Effective Monday May 5, 2014, Royal Caribbean will create a new risk management department which will be managed by a certified public accountant, Tom Burke. Mr. Burke joined the cruise line in 2003 and most recently worked as the Vice President of Audit and Advisory Services. He was previously a manager at the accounting firm KPMG in Miami.
The creation of the new risk management department will require the reshuffling of a number of in-house lawyers and employees of the cruise line’s crew medical department.
Claims handling and litigation matters are currently handled by the company’s legal department managed by General Counsel Bradley Stein. With that responsibility being transferred to Mr. Burke next week, the Associate Vice President of Litigation, Paul Hehir, will be assigned to the newly created risk management department. He will manage five in house lawyers, six crew claims adjusters, and four passenger claims adjusters.
Members of the crew medical department will also transition to the new risk management department. Vince Warger, Penny Shifrin, Dr. Fabio Acevedo and LaShawn Knight will move to risk management, as well as eight crew medical managers and coordinators. A new team leader will be hired to supervise the medical group and report to Mr. Burke.

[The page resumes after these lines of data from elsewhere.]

(* ===== verification/MemoryProps.v ===== *)
(** * The in-memory store: component theorems

    Isolation of tenants, the bounded logs and the usage reports, and the
    theorems about the store that the rest of the gateway relies on. *)

From S2P Require Import Prelude GoStrings GoTime GoFloat ApiErr StoreTypes Keys Memory MemoryFacts.
From Stdlib Require Import Ascii.

#[local] Open Scope Z_scope.
#[local] Open Scope stdpp_scope.

(** ** The orders of the listings *)

Lemma created_less_weak {A} (at_ : A → Z) (id : A → string) :
  weak_order (λ a b, created_less (at_ a) (id a) (at_ b) (id b)) (λ _, True).
Proof.
  apply (lex_weak (λ a b, at_ a =? at_ b) (λ a b, at_ a <? at_ b)).
  - split; intros *; rewrite !Z.ltb_lt, ?Z.ltb_ge; lia.
  - apply str_ltb_weak.
  - intros x y _ _. destruct (Z.eqb_spec (at_ x) (at_ y)), (Z.ltb_spec (at_ x) (at_ y)),
      (Z.ltb_spec (at_ y) (at_ x)); simpl; lia.
Qed.

Lemma created_less_sep a1 i1 a2 i2 :
  created_less a1 i1 a2 i2 = false → created_less a2 i2 a1 i1 = false → i1 = i2.
Proof.
  unfold created_less, Before. rewrite (Z.eqb_sym a2). destruct (a1 =? a2) eqn:E; simpl.
  - apply str_ltb_total.
  - rewrite !Z.ltb_ge. apply Z.eqb_neq in E. lia.
Qed.

Section props.
Context `{Unicode} `{Crypto}.

(** ** Listing keys *)

(** The records [ListAPIKeys] collects before it sorts them. *)
Definition listed (m : Memory) (t : string) : list APIKey :=
  List.filter (λ k, bool_decide (k_TenantID k = t)) (omap (deref m) (map_to_list (mem_keys m)).*2).

Lemma key_ids m l :
  Forall (λ e, ∃ k, mem_heap m !! e.2 = Some k ∧ k_ID k = e.1) l →
  k_ID <$> omap (deref m) l.*2 = l.*1.
Proof.
  induction 1 as [|[i p] l (k & Hh & Hi) HF IH]; simpl in *; [done|].
  unfold deref at 1. rewrite Hh. simpl. rewrite Hi. f_equal. exact IH.
Qed.

Lemma all_listed m : keys_ok m → NoDup (k_ID <$> omap (deref m) (map_to_list (mem_keys m)).*2).
Proof.
  intros [K1 _]. rewrite key_ids; [apply NoDup_fst_map_to_list|].
  apply Forall_forall. intros [i p] Hin%elem_of_map_to_list. simpl.
  destruct (K1 _ _ Hin) as (k & [? _] & ?). eauto.
Qed.

Lemma NoDup_listed m t : keys_ok m → NoDup (listed m t).
Proof.
  intros Hk. unfold listed. apply NoDup_ListNoDup, List.NoDup_filter, NoDup_ListNoDup.
  by apply (NoDup_fmap_1 k_ID), all_listed.
Qed.

Lemma elem_of_listed m t k :
  keys_ok m → k ∈ listed m t ↔ k_TenantID k = t ∧ ∃ ptr, live m ptr k.
Proof.
  intros [K1 _]. unfold listed. rewrite elem_of_filter_bool.
  rewrite list_elem_of_omap, bool_decide_eq_true. split.
  - intros [(p & (e & -> & He)%list_elem_of_fmap & Hd) Ht]. split; [done|].
    destruct e as [i p]. apply elem_of_map_to_list in He.
    destruct (K1 _ _ He) as (k' & Hl & _). simpl in Hd. unfold deref in Hd.
    pose proof Hl as [? _]. assert (k' = k) as -> by congruence. eauto.
  - intros (Ht & ptr & Hh & Hk & _). split; [|done]. exists ptr. split; [|done].
    apply list_elem_of_fmap. exists (k_ID k, ptr). split; [done|]. by apply elem_of_map_to_list.
Qed.

(** The listing depends only on which records of the tenant are live. *)
Lemma ListAPIKeys_ext m m' t :
  keys_ok m → keys_ok m' →
  (∀ k, k_TenantID k = t → (∃ ptr, live m ptr k) ↔ (∃ ptr, live m' ptr k)) →
  ListAPIKeys m t = ListAPIKeys m' t.
Proof.
  intros Hk Hk' Hl. apply (sort_slice_perm_eq key_less (created_less_weak k_CreatedAt k_ID)).
  - by apply Forall_forall.
  - intros x y Hx Hy H1 H2. pose proof (created_less_sep _ _ _ _ H1 H2) as Hid.
    apply (elem_of_listed m t x Hk) in Hx as (_ & p & Hp).
    apply (elem_of_listed m t y Hk) in Hy as (_ & q & Hq). by eapply live_unique.
  - apply NoDup_Permutation; [by apply NoDup_listed..|]. intros k.
    fold (listed m t) (listed m' t). rewrite !elem_of_listed by done. split.
    all: intros [Ht Hp]; (split; [done|]); by apply (Hl k Ht).
Qed.

(** ** Isolation *)

(** The tenant an operation is about. *)
Definition op_tenant (o : mop) : option string :=
  match o with
  | OpCreateTenant rnd _ _ => Some (NewID IDTenant rnd)
  | OpUpdateTenant t _ | OpDeleteTenant t | OpCreateAPIKey _ _ _ t _ _ _ _
  | OpRevokeAPIKey _ t _ | OpUpdateProvider t _ _ | OpDeleteProvider t _ | OpDeleteAlias t _
  | OpDeleteRoute t _ | OpDeleteQuota t _ | OpDeleteWebhook t _ => Some t
  | OpCreateProvider _ _ p => Some (p_TenantID p)
  | OpUpsertAlias _ _ a => Some (al_TenantID a)
  | OpUpsertRoute _ _ r => Some (r_TenantID r)
  | OpSetQuota _ q => Some (q_TenantID q)
  | OpCreateWebhook _ _ w => Some (w_TenantID w)
  | OpRecordEvent e => Some (e_TenantID e)
  | OpRecordUsage r => Some (u_TenantID r)
  | OpRecordAudit _ _ _ => None
  end.

Lemma fields_frame m o t : op_tenant o ≠ Some t →
  let m' := apply_mop m o in
  mem_tenants m' !! t = mem_tenants m !! t ∧
  mem_providers m' !! t = mem_providers m !! t ∧ mem_aliases m' !! t = mem_aliases m !! t ∧
  mem_routes m' !! t = mem_routes m !! t ∧ mem_webhooks m' !! t = mem_webhooks m !! t ∧
  mem_events m' !! t = mem_events m !! t ∧ mem_usage m' !! t = mem_usage m !! t.
Proof.
  destruct o as [| | |rk ri now t' p n sc ex| | | | | | | | | | | | | | |]; simpl; intros Hne.
  4: { destruct (CreateAPIKey_spec m rk ri now t' p n sc ex) as [_ Hc].
    destruct (CreateAPIKey m rk ri now t' p n sc ex) as [[r m']|]; [|done].
    specialize (Hc r m' eq_refl). destruct r as [[k pt]|e]; [|by subst].
    by destruct Hc as (_ & _ & _ & _ & _ & _ & _ & _ & _ & _ & _ & _ & ->). }
  all: unfold CreateTenant, UpdateTenant, DeleteTenant, RevokeAPIKey, CreateProvider,
      UpdateProvider, DeleteProvider, UpsertAlias, DeleteAlias, UpsertRoute, DeleteRoute, SetQuota,
      DeleteQuota, CreateWebhook, DeleteWebhook;
    repeat (case_match; simpl; try done); split_and!; try done;
    rewrite ?lookup_insert_ne, ?lookup_delete_ne by congruence; done.
Qed.
(** ** Data *)

(** [AliasNamePattern], the regular expression ^[a-z][a-z0-9_-]{1,63}$ *)
Definition in_range (lo hi c : ascii) : bool :=
  (nat_of_ascii lo <=? nat_of_ascii c)%nat && (nat_of_ascii c <=? nat_of_ascii hi)%nat.
Definition alias_first (c : ascii) : bool := in_range "a" "z" c.
Definition alias_rest (c : ascii) : bool :=
  in_range "a" "z" c || in_range "0" "9" c || bool_decide (c = "_"%char) || bool_decide (c = "-"%char).
Definition AliasNamePattern (s : string) : bool :=
  match s with
  | "" => false
  | String c rest =>
      alias_first c && forallb alias_rest (String.list_ascii_of_string rest)
      && (1 <=? String.length rest)%nat && (String.length rest <=? 63)%nat
  end.

Definition seeded (name tier : string) (caps : list string) : Alias :=
  {| al_ID := ""; al_TenantID := ""; al_Name := name; al_Pin := ""; al_Capabilities := caps;
     al_MinContextWindow := 0; al_ProviderPreference := []; al_CostTier := tier; al_CreatedAt := 0 |}.

Definition SeededAliases : list Alias :=
  [seeded "fast" "cheapest" ["chat"]; seeded "balanced" "balanced" ["chat"];
   seeded "best" "best" ["chat"]; seeded "transcribe" "" ["transcription"]].

Record Candidate := {
  cd_TenantID : string;
  cd_Provider : string;
  cd_ProviderID : string;
  cd_Model : string;
  cd_Entry : Entry
}.

(** [Candidate.Key] *)
Definition cand_Key (c : Candidate) : string := Key (cd_TenantID c) (cd_Provider c) (cd_Model c).

Definition ServedBy (c : Candidate) : string := cd_Provider c +:+ "/" +:+ cd_Model c.

Record Resolver := { rv_maxDepth : Z }.

Definition NewResolver (maxDepth : Z) : Resolver :=
  {| rv_maxDepth := if maxDepth <? 1 then 5 else maxDepth |}.

(** ** Aliases *)

Section resolve.
Context `{Unicode}.

Definition entryCandidate (e : Entry) : Candidate :=
  {| cd_TenantID := ""; cd_Provider := en_Provider e; cd_ProviderID := en_ProviderID e;
     cd_Model := (ProviderOf (en_ID e)).2; cd_Entry := e |}.

Definition hasAll (have required : list string) : bool :=
  if bool_decide (required = []) then true
  else
    let set : gset string := list_to_set (ToLower <$> have) in
    forallb (λ r, bool_decide (ToLower r ∈ set)) required.

Definition alias_matches (a : Alias) (e : Entry) : bool :=
  hasAll (m_Capabilities (en_Model e)) (al_Capabilities a)
  && negb ((0 <? al_MinContextWindow a) && (0 <? m_ContextWindow (en_Model e))
           && (m_ContextWindow (en_Model e) <? al_MinContextWindow a)).

(** The preference list as a map to positions; a repeated name keeps the last. *)
Definition prefRank (prefs : list string) : gmap string nat :=
  foldl (λ m ip, <[ip.2 := ip.1]> m) ∅ (imap pair prefs).

Definition rankOf (a : Alias) (e : Entry) : nat :=
  default (length (al_ProviderPreference a)) (prefRank (al_ProviderPreference a) !! en_Provider e).

Definition cost (e : Entry) : f64 := m_InputCostPerMTok (en_Model e).

Definition cost_less (tier : string) (x y : Entry) : bool :=
  if bool_decide (tier = "best") then
    if negb (feqb (cost x) (cost y)) then fltb (cost y) (cost x) else String.ltb (en_ID x) (en_ID y)
  else if bool_decide (tier = "cheapest") || bool_decide (tier = "balanced") || bool_decide (tier = "")
  then if negb (feqb (cost x) (cost y)) then fltb (cost x) (cost y) else String.ltb (en_ID x) (en_ID y)
  else String.ltb (en_ID x) (en_ID y).

Definition alias_less (a : Alias) (x y : Entry) : bool :=
  if negb (rankOf a x =? rankOf a y)%nat then (rankOf a x <? rankOf a y)%nat
  else cost_less (al_CostTier a) x y.

Definition resolveAlias (a : Alias) (snap : Snapshot) : list Candidate :=
  let constrained :=
    entryCandidate <$> sort_slice (alias_less a) (List.filter (alias_matches a) (sn_Models snap)) in
  if negb (bool_decide (al_Pin a = "")) then
    match Lookup (Some snap) (al_Pin a) with
    | Some e => [entryCandidate e]
    | None => constrained
    end
  else constrained.

Definition resolveRef (ref : string) (aliases : gmap string Alias) (snap : Snapshot) :
    list Candidate :=
  match aliases !! ref with
  | Some a => resolveAlias a snap
  | None =>
      match Lookup (Some snap) ref with
      | Some e => [entryCandidate e]
      | None => []
      end
  end.

(** ** Chains *)

Definition chainFor (routes : res error (list Route)) (requested : string) :
    res error (list string) :=
  match routes with
  | Err e => Err e
  | Ok routes =>
      match List.find (λ rt, bool_decide (r_Match rt = requested)
                             && negb (bool_decide (r_Chain rt = []))) routes with
      | Some rt => Ok (r_Chain rt)
      | None => Ok [requested]
      end
  end.

Definition stamp (tenantID : string) (c : Candidate) : Candidate :=
  {| cd_TenantID := tenantID; cd_Provider := cd_Provider c; cd_ProviderID := cd_ProviderID c;
     cd_Model := cd_Model c; cd_Entry := cd_Entry c |}.

(** The loop over the chain: the first candidate of each reference that has not
    been taken yet, until the depth is reached. *)
Fixpoint walk (maxDepth : Z) (tenantID : string) (aliases : gmap string Alias) (snap : Snapshot)
    (chain : list string) (seen : gset string) (out : list Candidate) : list Candidate :=
  match chain with
  | [] => out
  | ref :: chain' =>
      if maxDepth <=? Z.of_nat (length out) then out
      else match List.find (λ c, negb (bool_decide (ServedBy c ∈ seen))) (resolveRef ref aliases snap) with
           | Some c => walk maxDepth tenantID aliases snap chain' ({[ServedBy c]} ∪ seen)
                         (out ++ [stamp tenantID c])
           | None => walk maxDepth tenantID aliases snap chain' seen out
           end
  end.

Definition aliasByName (aliases : list Alias) : gmap string Alias :=
  foldl (λ m a, <[al_Name a := a]> m) ∅ aliases.

(** [Resolve] after the catalog read: the candidates or the error. *)
Definition resolve_in {S} `{RoutingStore S} (r : Resolver) (s : S) (tenantID requested : string)
    (snap : Snapshot) : res error (list Candidate) :=
  match rst_ListAliases s tenantID with
  | Err e => Err e
  | Ok aliases =>
      let byName := aliasByName aliases in
      match chainFor (rst_ListRoutes s tenantID) requested with
      | Err e => Err e
      | Ok chain =>
          match walk (rv_maxDepth r) tenantID byName snap chain ∅ [] with
          | [] => if is_None_b (byName !! requested) then Err (ErrApi (ModelNotFound requested))
                  else Err (ErrApi (AliasUnresolvable requested))
          | out => Ok out
          end
      end
  end.

Definition Resolve {S} `{RoutingStore S} {A} (adapters : gmap string A)
    (answer : nat → A → Credential → res message (list Model)) (r : Resolver) (s : S) (c : Catalog)
    (now now' : Z) (tenantID requested : string) :
    res error (list Candidate) * option Snapshot * Catalog :=
  let '(got, c) := Get adapters answer c tenantID (rst_ListProviders s tenantID) now now' in
  match got with
  | Err e =>
      (Err (ErrApi (WithCause
        (Unavailable (text "The model catalog is unavailable; no provider could be reached.")) e)),
       None, c)
  | Ok snap => (resolve_in r s tenantID requested snap, Some snap, c)
  end.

Associate Vice President of Guest and Employee Legal Services,Tony Faso, will remain under Mr. Stein.
The new risk management department is the idea of Chief Operating Officer (COO) and President of Royal Caribbean Cruises, Ltd., Adam Goldstein (photo above right), who recently replaced Richard Fain (now Chairman) at the helm of the cruise line.
We anticipate that this restructuring will have an impact on the medical treatment of crew members and the management of the legal claims asserted against the company by passengers and crew members.
Over the recent years, we have watched Royal Caribbean make dramatic cost-cutting steps. In 2001, Royal Caribbean fired 500 employees. In 2008, it fired around 400 employees in its headquarters (including many senior female managers in its legal department). And last year, it terminated the employment of another 100 employees in its shore-side offices.
Officers in the Royal Caribbean fleet complained last year of job and cost cuts, additional work and lower compensation, while shipboard tip earners (cabin attendants and waiters) have complained that the cashless, pre-paid gratuity was really a scheme to divert tips from the guests into the cruise lines’ coffers to defray the costs to the cruise line of paying the salaried ship employees.
We have most recently witnessed a renewed effort by the cruise line’s crew medical department to refuse to authorize significant medical treatment, needed by sick crew members, in order to save money. Some of the cases are heart breaking, including the abandonment of ill crew members who need surgeries and ship employees stricken with cancer who have been sent home with no arrangements for chemotherapy.
The transfer of medical managers & coordinators responsible for providing medical treatment to ship employees, as well as the re-positioning of lawyers & adjusters responsible for crew injuries and medical claims, to a new department overseen by an accountant may signal an effort to further reduce costs.
COO Goldstein’s plans for his new risk management department specifically envision cost reduction. We predict that fewer benefits to the ill and injured crew members will be the net result.